Single by Touch Sensitive
- Released: April 2013
- Recorded: 2013
- Length: 5:49
- Label: Future Classic
- Songwriter(s): Michael Di Francesco; Harley Streten;

Touch Sensitive singles chronology
| "Real Talk" (2012) | "Pizza Guy" (2013) | "Teen Idols" (2014) |

Music video
- "Pizza Guy" on YouTube

= Pizza Guy (song) =

2013 single by Touch Sensitive

"Pizza Guy" is a song by Australian record producer Touch Sensitive released in April 2013 as a double-A sided single with "Show Me".

== Details ==
Upon release, Touch Sensitive said "The whole track is based on one simple idea, the ostinato melody that just repeats and repeats while the bass line moves around under it; the long release times of the synth playing the ostinato melodies notes gives the impression there are chords there when there aren't really any". The music video was released in May 2013.

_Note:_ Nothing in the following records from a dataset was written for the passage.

(* ===== verification/BufferTheorems.v ===== *)
(** * Buffer: safety, containers, and where the code departs from its intent

    The memory-safety theorems of the readers and writers, the map and bit-set
    round trips, and four behaviours of buffer.h that are not what the code is
    after, each shown on the model. *)

From S2P Require Import Prelude Buffer BufferSpec BufferCodecs.

(** A writer that keeps the invariant whether or not memory can be found; the
    buffer must be open for writing and the sum of sizes representable. *)
Definition writer_safe (n : Z) (f : Buffer -> Buffer) : Prop :=
  forall b, wf b -> read_limit_ b = size_max -> read_cursor_ b <= write_cursor_ b ->
  write_cursor_ b + n < 2 ^ 63 ->
  let b' := f b in
  wf b' /\ (exists bs, avail b' = avail b ++ bs) /\
  (avail b' = avail b \/ last_error_ b' = last_error_ b \/ last_error_ b' = CannotAllocate).

Section Theorems.
Context `{P : Platform}.

Lemma ReadBitset_safe N : Z.of_nat N < 2 ^ 31 -> reader_safe (ReadBitset N).
Proof.
  intros HN b H. unfold ReadBitset.
  pose proof (Nat.div_mod_eq (N + 7) 8).
  pose proof (Read_safe 1 (Z.of_nat ((N + 7) / 8)) (repeat 0 ((N + 7) / 8)%nat)
    ltac:(lia) ltac:(lia) ltac:(lia) b H) as H1.
  by destruct (Read 1 _ _ b).
Qed.

Lemma put_safe n f :
  0 <= n -> (forall b b', endianness_ b' = endianness_ b -> f b' = f b) ->
  (forall b, bytes_ok (f b)) -> (forall b, zlen (f b) = n) -> writer_safe n (put n f).
Proof.
  intros Hn Hf Hok HL b Hwf Hrl Hop Hsz. simpl.
  destruct (put_cases n f b) as [(-> & _)|[]]; try done; auto.
  - split; [by apply set_last_error_wf|]. split; [exists []; by rewrite app_nil_r|by left].
  - split; [done|]. split; [by eexists|].
    unfold put. destruct (ReserveIncremental n b) as [ok b1] eqn:E. unfold ReserveIncremental in E.
    pose proof (wf_wc b Hwf). rewrite u64_small in E by (unfold size_max; lia).
    destruct (Reserve_cases (write_cursor_ b + n) false b Hwf ltac:(lia))
      as [(m & _ & _ & Eq)|(b2 & Eq & R)]; rewrite Eq in E; injection E as <- <-; simpl; [by auto|].
    right; left. unfold CommitWrite; simpl. rewrite <- (res_err _ _ _ R).
    unfold store. repeat case_match; done.
Qed.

The song was released in the United Kingdom in July 2015.

==Critical reception==
Jim from Backseat Mafia said "'Pizza Guy' opens with these gently pulsating analogue synths, as these chords underneath stay static, like a carpet. As it progresses there's more evidence of that classic 80s sound – the wiry electronic sounds, the warm, plopping bassline as it develops into something that brings the funk to the party, almost Prince style in some ways." Jim added "There's these vocals cut ups to die for as over the top the electro sounds cascade and bubble away."

==Versions==
Digital download / 12" LP (FCL80)
- "Pizza Guy" – 5:49
- "Pizza Guy" (Lauer Remix) – 6:45
- "Show Me"	– 5:32

Digital download / 12" LP remixes (FCL80DLX)
- "Pizza Guy" – 5:49
- "Pizza Guy" (Fantastic Man Remix) – 6:29
- "Pizza Guy" (I:Cube Remix) – 6:05
- "Pizza Guy" (I:Cube Dub) – 5:58

==Certifications==

Certifications for "Pizza Guy"/"Show Me"
| Region | Certification | Certified units/sales |
| Australia (ARIA) | Platinum | 70,000^{‡} |
^{‡} Sales+streaming figures based on certification alone.